Specify the model under which parameters will be estimated. This model can have the same assumptions as the generating model (the model used to simulate the data) or it may be different. For example, we might generate data under a model in which p varies among individuals, but estimate N under a model that assumes p is homogeneous.
Estimate the parameter(s) of interest from the simulated data and keep track of their values in a data frame
Repeat some large number of times and summarize the results, e.g.:
Mean estimates (compare to true value: difference = bias)
Standard deviation - empirical estimate of sampling variation
CV =SD/mean = measure of relative precision
The attached code performs these steps for an example of closed CMR to estimate N. In this example, the generating model and estimating model are the same: p is assumed constant. We could have changed those assumptions, for example, p could have followed a random distribution across individual animals (see example of how to do this at bottom of code).
For comparison I also ran the approach based on expected values of the constant p model that we saw in Week 6. The results are very similar to the simulation based results when number of simulation replications is 100 or more, which is as expected. Since the expected value approach is much faster (virtually instantaneous vs. several minutes) you are probably wondering why we bother with simulation. Several reasons:
The expected value approximation only works when we can assume the constant p model. If we have a situation where there is likely variation due to behavior, temporal factors, or individual heterogeneity it is not the appropriate approach
It requires us to assume the estimation model and the simulation model are the same (again, constant p), not a requirement for simulation. With simulation we can generate data under one set of assumptions and estimate parameters under different assumptions (or several models, each with different assumption)
So, the expected value approximation is a good start to get you in the ballpark, but almost always you will want to do some simulation under more realistic assumptions.
Finally, as allude to above, we can do things like simulate data under one model (say Mh) and estimate under another (say M0). I did that in the example at the bottom of the code. Try running this for 100 replicates and compare to the results where the data were generated under the constant p model. You should see 2 things:
Estimator precision goes down (CV goes up)

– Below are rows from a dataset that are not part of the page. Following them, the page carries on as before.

Lemma swap_words_spec w k m a b : 0 <= w -> apart a b (Z.of_nat k * w) ->
  swapped m (swap_words w k m a b) a b (Z.of_nat k * w).
Proof.
  intros Hw. revert m. induction k as [|k IH]; intros m D; cbn [swap_words].
  { split; [intros i; lia|done]. }
  replace (Z.of_nat (S k) * w) with (Z.of_nat k * w + w) in * by lia. unfold apart in D.
  eapply swapped_app_high; [lia|lia|done| |apply IH; unfold apart; lia].
  apply swap_word_spec; [done|unfold apart; lia].
Qed.

Lemma swap_bytes_spec n m a b : 0 <= n -> apart a b n -> swapped m (swap_words 1 (Z.to_nat n) m a b) a b n.
Proof.
  intros Hn D. pose proof (swap_words_spec 1 (Z.to_nat n) m a b) as H.
  rewrite Z2Nat.id, Z.mul_1_r in H by lia. apply H; [lia|done].
Qed.

Lemma memswap_loop_spec fuel m a b n : 0 <= n -> apart a b n ->
  swapped m (memswap_loop fuel m a b n) a b n.
Proof.
  revert m a b n. induction fuel as [|fuel IH]; intros m a b n Hn D; cbn [memswap_loop].
  { by apply swap_bytes_spec. }
  destruct (Z.ltb_spec SWAP_GENERIC_SIZE n) as [L|L]; [|by apply swap_bytes_spec].
  unfold SWAP_GENERIC_SIZE in *. unfold apart in D.
  match goal with |- swapped _ ?m' _ _ _ => cut (swapped m m' a b (32 + (n - 32))) end.
  { by replace (32 + (n - 32)) with n by lia. }
  eapply swapped_app; [lia|lia|unfold apart; lia| |apply IH; unfold apart; lia].
  apply swap_word_spec; unfold apart; lia.
Qed.

Definition swap_ok (ty : swap_type_t) (size : Z) : Prop :=
  match ty with SWAP_WORDS_64 => size = 8 | SWAP_WORDS_32 => size = 4 | _ => True end.

Lemma get_swap_type_ok pbase size : swap_ok (get_swap_type pbase size) size.
Proof.
  unfold get_swap_type. destruct (_ && _); [|done]. destruct (Z.eqb_spec size 4); [done|].
  destruct (Z.eqb_spec size 8); simpl; [|done]. by destruct (_ =? _).
Qed.

Lemma do_swap_spec ty m a b size : 0 <= size -> swap_ok ty size -> apart a b size ->
  swapped m (do_swap m a b size ty) a b size.
Proof.
  intros Hs Ok D. destruct ty; simpl in *; [subst..| |].
  - by apply (swap_words_spec 8 1).
  - by apply (swap_words_spec 4 1).
  - by apply memswap_loop_spec.
  - by apply memswap_loop_spec.
Qed.

(** Lists that differ by an exchange are permutations of each other. *)
Lemma exchange_perm {A : Type} (l l' : list A) i j : length l' = length l ->
  l' !! i = l !! j -> l' !! j = l !! i -> (forall k, k <> i -> k <> j -> l' !! k = l !! k) -> l' ≡ₚ l.
Proof.
  intros L Ei Ej Ek. apply Permutation_inj. split; [done|].
  exists (fun k => if decide (k = i) then j else if decide (k = j) then i else k). split.
  - intros x y. repeat case_decide; congruence.
  - intros k. repeat case_decide; subst; auto.
Qed.

Lemma sorted_lookup C l : (forall i j x y, (i < j)%nat -> l !! i = Some x -> l !! j = Some y -> le C x y) ->
  sorted C l.
Proof.
  induction l as [|x l IH]; intros H; [constructor|]. apply sorted_cons. split.
  - apply IH. intros i j u v Hij. apply (H (S i) (S j)). lia.
  - apply list.Forall_lookup. intros i y E. apply (H O (S i)); [lia|done|done].
Qed.
(* ===== verification/QsortTheorems.v ===== *)
(** * What [qsort] promises

    With a buffer the result is the stable sort of the array, whatever the
    element size, the alignment and the way the elements are moved; without
    memory it is a sorted permutation.  Nothing but the array and the buffer
    is written. *)

From Stdlib Require Import Sorted.
From S2P Require Import Prelude CLoop ByteMem Qsort QsortMerge QsortHeap QsortIndirect.

(** A list has one stable sort. *)
Lemma stable_sort_unique C `{!Comparison C} l l1 l2 : stable_sort C l l1 -> stable_sort C l l2 -> l1 = l2.
Proof.
  intros (P1 & S1 & F1) (P2 & S2 & F2).
  assert (P : l1 ≡ₚ l2) by by rewrite P1, P2.
  assert (F : forall x, filter (eqv C x) l1 = filter (eqv C x) l2) by (intros x; by rewrite F1, F2).
  clear P1 P2 F1 F2. revert l2 S2 P F. induction l1 as [|x l1 IH]; intros [|y l2] S2 P F.
  - done.
  - by apply Permutation_nil_cons in P.
  - symmetry in P. by apply Permutation_nil_cons in P.
  - apply sorted_cons in S1 as [S1 L1]. apply sorted_cons in S2 as [S2 L2].
    assert (R : forall z, C z z <= 0).
    { intros z. destruct (Z.le_gt_cases (C z z) 0); [done|]. apply cmp_sign. lia. }
    assert (E : eqv C x y).
    { assert (Hy : y ∈ x :: l1) by (rewrite P; set_solver). assert (Hx : x ∈ y :: l2) by (rewrite <- P; set_solver).
      split.
      - apply elem_of_cons in Hy as [->|Hy]; [done|]. by apply (proj1 (list.Forall_forall _ _) L1).
      - apply elem_of_cons in Hx as [->|Hx]; [done|]. by apply (proj1 (list.Forall_forall _ _) L2). }
    pose proof (F x) as Fx. rewrite !filter_cons, !decide_True in Fx by (done || by split). injection Fx as -> Ft.
    f_equal. apply IH; [done|done|by apply Permutation_cons_inv in P|].
    intros z. specialize (F z). rewrite !filter_cons in F. case_decide; [by injection F|done].
Qed.

Section Theorems.
Context `{PR : PtrRep} (C : list Z -> list Z -> Z) `{!Comparison C} (cmp : bytes -> Z -> Z -> Z).

(** The buffer [qsort] asks for, and where it gets it. *)
Definition buf_size (n s : Z) : Z :=
  if INDIRECT_SORT_SIZE_THRES <? s then 2 * n * ptr_size + s else n * s.
Definition buf_of (tmp : Z) (malloc : option Z) (n s : Z) : option Z :=
  if buf_size n s <=? QSORT_STACK_SIZE then Some tmp else malloc.

(** [cmp] compares the contents of elements of [s] bytes, the array is an
    object and the buffer does not overlap it. *)
Record sortable (b n s buf : Z) : Prop := {
  so_cmp : forall m p q, cmp m p q = C (elem m p s) (elem m q s);
  so_size : 0 < s;
  so_count : 0 <= n < 2 ^ 63;
  so_ptr : forall i, 0 <= i < n -> ptr_ok (b + i * s);
  so_apart : b + n * s <= buf \/ buf + buf_size n s <= b }.

Lemma direct_width b s buf : width_ok {| msort_s := s; msort_cmp := cmp; msort_var := get_swap_type b s; msort_t := buf |}.
Proof using. pose proof (get_swap_type_ok b s) as H. unfold width_ok. cbn [msort_var msort_s].
  unfold get_swap_type in *. by repeat case_match. Qed.

Lemma direct_call b s buf : msort_call {| msort_s := s; msort_cmp := cmp; msort_var := get_swap_type b s; msort_t := buf |} = cmp.
Proof using. unfold msort_call. cbn [msort_var msort_cmp]. unfold get_swap_type. by repeat case_match. Qed.

Lemma direct_spec m b n s buf : sortable b n s buf -> s <= INDIRECT_SORT_SIZE_THRES ->
  exists m', msort_with_tmp 64 {| msort_s := s; msort_cmp := cmp; msort_var := get_swap_type b s; msort_t := buf |}
    m b n = Some m' /\ stable_sort C (arr m b s n) (arr m' b s n) /\
  same_except (fun q => range b (n * s) q \/ range buf (n * s) q) m m'.
Proof using Comparison0.
  intros [Hc Hs Hn _ Ha] L. unfold buf_size in Ha. rewrite (proj2 (Z.ltb_ge _ _)) in Ha by done.
  apply (msort_spec _ C Comparison0 (fun _ => True) (fun _ => True) (fun _ => True) (direct_width b s buf));
    cbn [msort_s msort_t]; try done; try lia.
  - split; [|done]. intros m1 p q _ _ _. rewrite direct_call. apply Hc.
  - apply list.Forall_forall. done.
  - unfold range. lia.
Qed.

Lemma qsort_spec tmp malloc m b n s buf : buf_of tmp malloc n s = Some buf -> sortable b n s buf ->
  exists m', qsort tmp malloc cmp m b n s = Some m' /\ stable_sort C (arr m b s n) (arr m' b s n) /\
  same_except (fun q => range b (n * s) q \/ range buf (buf_size n s) q) m m'.
Proof using Comparison0.
  intros Eb S. pose proof S as [Hc Hs Hn Hp Ha]. unfold qsort, __qsort_r. destruct (Z.leb_spec n 1) as [L|L].
  { exists m. split; [done|]. split; [|done]. apply stable_sort_short. rewrite arr_length. lia. }
  fold (buf_size n s). unfold buf_of in Eb. rewrite Eb.
  destruct (Z.ltb_spec INDIRECT_SORT_SIZE_THRES s) as [Ls|Ls].
  - unfold buf_size in *. rewrite (proj2 (Z.ltb_lt _ _)) in * by done.
    apply (indirect_spec C cmp m b s n buf Hc Hs Hn Hp). lia.
  - unfold buf_size in *. rewrite (proj2 (Z.ltb_ge _ _)) in * by done.
    apply direct_spec; [|done]. constructor; [done..|]. unfold buf_size. by rewrite (proj2 (Z.ltb_ge _ _)) by done.
Qed.

(** C4: with a buffer, on the stack or from [malloc], [qsort] terminates and
    leaves the stable sort of the array, for every element size; it writes
    only the array and the buffer.  The manual ([manual/search.texi]) still warns
    that the sorting is not stable: programs must not rely on this property of
    the merge sort, which the heap sort used without a buffer does not have. *)
Theorem qsort_stable tmp malloc m b n s buf : buf_of tmp malloc n s = Some buf -> sortable b n s buf ->
  exists m', qsort tmp malloc cmp m b n s = Some m' /\
  arr m' b s n ≡ₚ arr m b s n /\ sorted C (arr m' b s n) /\
  (forall x, filter (eqv C x) (arr m' b s n) = filter (eqv C x) (arr m b s n)) /\
  (forall q, ~ range b (n * s) q -> ~ range buf (buf_size n s) q -> m' q = m q).
Proof using Comparison0.
  intros Eb S. destruct (qsort_spec tmp malloc m b n s buf Eb S) as (m' & E & (P & So & F) & SE).
  exists m'. split; [done|]. split; [done|]. split; [done|]. split; [done|].
  intros q H1 H2. symmetry. apply SE. tauto.
Qed.

(** C37: without memory for a large array, [qsort] sorts it in place by heap
    sort: the result is a sorted permutation and no other byte changes. *)
Theorem qsort_without_memory tmp m b n s : QSORT_STACK_SIZE < buf_size n s ->
  (forall m p q, cmp m p q = C (elem m p s) (elem m q s)) -> 0 < s -> 1 < n < 2 ^ 63 ->
  exists m', qsort tmp None cmp m b n s = Some m' /\
  arr m' b s n ≡ₚ arr m b s n /\ sorted C (arr m' b s n) /\ (forall q, ~ range b (n * s) q -> m' q = m q).
Proof using Comparison0.
  intros L Hc Hs Hn. unfold qsort, __qsort_r. rewrite (proj2 (Z.leb_gt n 1)) by lia.
  fold (buf_size n s). rewrite (proj2 (Z.leb_gt _ _)) by done.
  destruct (heapsort_spec C cmp m b (n - 1) s Hc Hs ltac:(lia)) as (m' & E & So & P & SE).
  rewrite Z.sub_add in *. exists m'. split; [done|]. split; [done|]. split; [done|].
  intros q Hq. symmetry. by apply SE.
Qed.

(** the order [qsort] produces does not depend on where the array and the
    buffer are, how they are aligned or which copying and swapping routines
    that selects. *)
Theorem qsort_layout_independent tmp1 malloc1 m1 b1 buf1 tmp2 malloc2 m2 b2 buf2 n s :
  buf_of tmp1 malloc1 n s = Some buf1 -> sortable b1 n s buf1 ->
  buf_of tmp2 malloc2 n s = Some buf2 -> sortable b2 n s buf2 ->
  arr m1 b1 s n = arr m2 b2 s n ->
  exists m1' m2', qsort tmp1 malloc1 cmp m1 b1 n s = Some m1' /\ qsort tmp2 malloc2 cmp m2 b2 n s = Some m2' /\
  arr m1' b1 s n = arr m2' b2 s n.
Proof using Comparison0.
  intros E1 S1 E2 S2 Ea. destruct (qsort_spec tmp1 malloc1 m1 b1 n s buf1 E1 S1) as (m1' & Q1 & T1 & _).
  destruct (qsort_spec tmp2 malloc2 m2 b2 n s buf2 E2 S2) as (m2' & Q2 & T2 & _).
  exists m1', m2'. split; [done|]. split; [done|]. rewrite Ea in T1.
  by apply (stable_sort_unique C (arr m2 b2 s n)).
Qed.
End Theorems.

(** ** Witnesses: elements compared by their first byte *)

Definition w_cmp (m : bytes) (p q : Z) : Z := m p - m q.
Definition w_C (x y : list Z) : Z := nth 0 x 0 - nth 0 y 0.

#[export] Instance w_comparison : Comparison w_C.
Proof. split; unfold w_C; intros; lia. Qed.

Definition w_bytes (s : nat) (l : list Z) : bytes := fun q => nth (Z.to_nat q) (concat (map (fun x => replicate s x) l)) 0.

Definition w_keys : list Z := [5; 3; 9; 1; 7; 3; 2].

Lemma w_sortable_4 : sortable w_C w_cmp 0 7 4 1000.
Proof. constructor; [done|lia|lia| |left; by vm_compute]. intros i Hi. unfold ptr_ok. simpl. lia. Qed.

Lemma w_sortable_40 : sortable w_C w_cmp 0 7 40 1000.
Proof. constructor; [done|lia|lia| |left; by vm_compute]. intros i Hi. unfold ptr_ok. simpl. lia. Qed.

Lemma qsort_stable_witness :
  exists m', qsort 1000 None w_cmp (w_bytes 40 w_keys) 0 7 40 = Some m' /\
  arr m' 0 40 7 ≡ₚ arr (w_bytes 40 w_keys) 0 40 7 /\ sorted w_C (arr m' 0 40 7).
Proof.
  destruct (qsort_stable w_C w_cmp 1000 None (w_bytes 40 w_keys) 0 7 40 1000)
    as (m' & E & P & S & _); [by vm_compute|exact w_sortable_40|].
  exists m'. split; [exact E|]. split; [exact P|exact S].
Defined.

Lemma qsort_without_memory_witness :
  exists m', qsort 5000 None w_cmp (w_bytes 300 w_keys) 0 7 1000 = Some m' /\
  arr m' 0 1000 7 ≡ₚ arr (w_bytes 300 w_keys) 0 1000 7.
Proof.
  destruct (qsort_without_memory w_C w_cmp 5000 (w_bytes 300 w_keys) 0 7 1000)
    as (m' & E & P & _); [by vm_compute|done|lia|lia|].
  exists m'. split; [exact E|exact P].
Defined.

Lemma qsort_layout_independent_witness :
  exists m1' m2', qsort 1000 None w_cmp (w_bytes 4 w_keys) 0 7 4 = Some m1' /\
  qsort 1000 None w_cmp (fun q => w_bytes 4 w_keys (q - 1)) 1 7 4 = Some m2' /\
  arr m1' 0 4 7 = arr m2' 1 4 7.
Proof.
  apply (qsort_layout_independent w_C w_cmp 1000 None (w_bytes 4 w_keys) 0 1000 1000 None
    (fun q => w_bytes 4 w_keys (q - 1)) 1 1000 7 4).
  - by vm_compute.
  - exact w_sortable_4.
  - by vm_compute.
  - constructor; [done|lia|lia| |left; by vm_compute]. intros i Hi. unfold ptr_ok. simpl. lia.
  - by vm_compute.
Defined.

The mean N.hat is now substantially different than N. This is bias
The upshot is that by violating model assumptions we are going to get an estimate that is biased and imprecise or inaccurate.
Finally, finally all of the above is generic: it is not specific to closed CMR for abundance estimation, or for that matter to CMR at all. It is a general approach for investigating the properties of estimates under hypothetical circumstances, under the investigator's control.